▶ _REQUIREMENT_:
Look for the word "assert" in the records, and copy each line where it appears.

▶ _DATASET RECORDS_:

* * *

(** ** Raised flags through the clearing pass *)

Lemma assoc_clearFields touch k props :
  isMeta k = false ->
  assoc k (clearFields touch props)
  = option_map (clearField touch) (assoc k props).
Proof.
  intros Hk. induction props as [|[k' c] r IH]; [reflexivity|].
  rewrite clearFields_cons. simpl.
  destruct (String.eqb k k') eqn:E; [|exact IH].
  apply String.eqb_eq in E. subst k'. rewrite Hk. reflexivity.
Qed.

Lemma recordsAlong_object segments node :
  recordsAlong segments node = true -> exists props, node = VObject props.
Proof. destruct segments, node; simpl; try discriminate; eauto. Qed.

(** Under a key that is no metadata, a cleared field holds what the
    cleared record holds. *)
Lemma clearField_object touch props :
  exists props',
    clearField touch (VObject props) = VObject props'
    /\ forall k, isMeta k = false ->
         assoc k props' = assoc k (clearFields touch props).
Proof.
  eexists. split; [reflexivity|]. intros k Hk.
  unfold isMeta in Hk. apply orb_false_elim in Hk as [H1 H2].
  rewrite !assoc_assocSet_ne by assumption.
  rewrite clearErrors_unfold. reflexivity.
Qed.

Lemma recordsAlong_cleared touch segments :
  forall node,
    recordsAlong segments node = true ->
    recordsAlong segments (clearField touch node) = true
    /\ recordsAlong segments (clearErrors touch node) = true.
Proof.
  induction segments as [|k r IH]; intros node H;
    destruct (recordsAlong_object _ _ H) as [props ->].
  - split; reflexivity.
  - simpl in H. apply andb_prop in H as [Hk H].
    apply negb_true_iff in Hk.
    destruct (assoc k props) as [c|] eqn:Ha; [|discriminate].
    destruct (IH c H) as [Hc _].
    assert (Hroot : recordsAlong (k :: r) (clearErrors touch (VObject props))
                    = true).
    { rewrite clearErrors_unfold. simpl.
      rewrite Hk, assoc_clearFields, Ha by exact Hk. exact Hc. }
    split; [|exact Hroot].
    destruct (clearField_object touch props) as (props' & -> & Hp').
    simpl. rewrite Hk, Hp' by exact Hk.
    rewrite assoc_clearFields, Ha by exact Hk. exact Hc.
Qed.

Lemma recordsAlong_truthy segments node :
  recordsAlong segments node = true -> truthy node = true.
Proof.
  intros H. destruct (recordsAlong_object _ _ H) as [props ->]. reflexivity.
Qed.

Lemma recordsAlong_step k r props :
  recordsAlong (k :: r) (VObject props) = true ->
  recordsAlong r (prop (VObject props) k) = true.
Proof.
  simpl. intros H. apply andb_prop in H as [_ H].
  destruct (assoc k props); [exact H|discriminate].
Qed.

Lemma descend_records segments : forall k node,
  recordsAlong (k :: segments) node = true ->
  descend (removelast (k :: segments)) node
  = Ok (Some (nodeAlong (removelast (k :: segments)) node))
  /\ prop (nodeAlong (removelast (k :: segments)) node)
       (List.last (k :: segments) "undefined")
     = nodeAlong (k :: segments) node
  /\ recordsAlong [] (nodeAlong (k :: segments) node) = true.
Proof.
  induction segments as [|k' r IH]; intros k node H;
    destruct (recordsAlong_object _ _ H) as [props ->];
    pose proof (recordsAlong_step _ _ _ H) as Hc.
  - simpl removelast. simpl List.last. cbn [descend nodeAlong].
    repeat split; auto.
  - destruct (IH k' _ Hc) as (Hd & Hp & Hn).
    change (removelast (k :: k' :: r)) with (k :: removelast (k' :: r)).
    change (List.last (k :: k' :: r) "undefined")
      with (List.last (k' :: r) "undefined").
    cbn [descend nodeAlong]. unfold get. cbn [isNullish mbind result_bind].
    rewrite (recordsAlong_truthy _ _ Hc). auto.
Qed.

Lemma getFieldState_records name state :
  throughRecords name state = true ->
  getFieldState name state = Ok (nodeAlong (segmentsOf name) state)
  /\ recordsAlong (segmentsOf name) state = true
  /\ segmentsOf name <> [].
Proof.
  unfold throughRecords, getFieldState, lastSegment.
  destruct (segmentsOf name) as [|k r]; [discriminate|]. intros H.
  destruct (descend_records r k state H) as (Hd & Hp & Hn).
  rewrite Hd. cbn [mbind result_bind]. unfold get.
  assert (Ht : isNullish (nodeAlong (removelast (k :: r)) state) = false).
  { destruct (nodeAlong (removelast (k :: r)) state); try reflexivity;
      rewrite <- Hp in Hn; discriminate. }
  rewrite Ht. cbn [mbind result_bind]. rewrite Hp.
  rewrite (recordsAlong_truthy _ _ Hn). auto.
Qed.

(** A raised flag at the end of a path through records stays raised. *)
Lemma nodeAlong_cleared touch segments : forall node,
  recordsAlong segments node = true ->
  prop (nodeAlong segments node) "_touched" = VBool true ->
  (segments <> [] ->
   prop (nodeAlong segments (clearErrors touch node)) "_touched" = VBool true)
  /\ prop (nodeAlong segments (clearField touch node)) "_touched"
     = VBool true.
Proof.
  induction segments as [|k r IH]; intros node H Ht;
    destruct (recordsAlong_object _ _ H) as [props ->].
  - split; [congruence|]. simpl nodeAlong in *.
    apply clearField_keeps_touched_of_records. exact Ht.
  - pose proof H as H'. simpl in H'. apply andb_prop in H' as [Hk H'].
    apply negb_true_iff in Hk.
    destruct (assoc k props) as [c|] eqn:Ha; [|discriminate].
    assert (Hc : prop (VObject props) k = c) by (simpl; rewrite Ha; auto).
    cbn [nodeAlong] in *. rewrite Hc in Ht.
    destruct (IH c H' Ht) as [_ IHf].
    assert (Hroot : prop (clearErrors touch (VObject props)) k
                    = clearField touch c).
    { rewrite clearErrors_unfold. simpl.
      rewrite assoc_clearFields, Ha by exact Hk. reflexivity. }
    assert (Hfield : prop (clearField touch (VObject props)) k
                     = clearField touch c).
    { destruct (clearField_object touch props) as (props' & -> & Hp').
      simpl. rewrite Hp' by exact Hk.
      rewrite assoc_clearFields, Ha by exact Hk. reflexivity. }
    rewrite Hroot, Hfield. split; [intros _|]; exact IHf.
Qed.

* * *

▶ _OUTPUT BELOW_:
    assert (Hroot : recordsAlong (k :: r) (clearErrors touch (VObject props))
  assert (Ht : isNullish (nodeAlong (removelast (k :: r)) state) = false).
    assert (Hc : prop (VObject props) k = c) by (simpl; rewrite Ha; auto).
    assert (Hroot : prop (clearErrors touch (VObject props)) k
    assert (Hfield : prop (clearField touch (VObject props)) k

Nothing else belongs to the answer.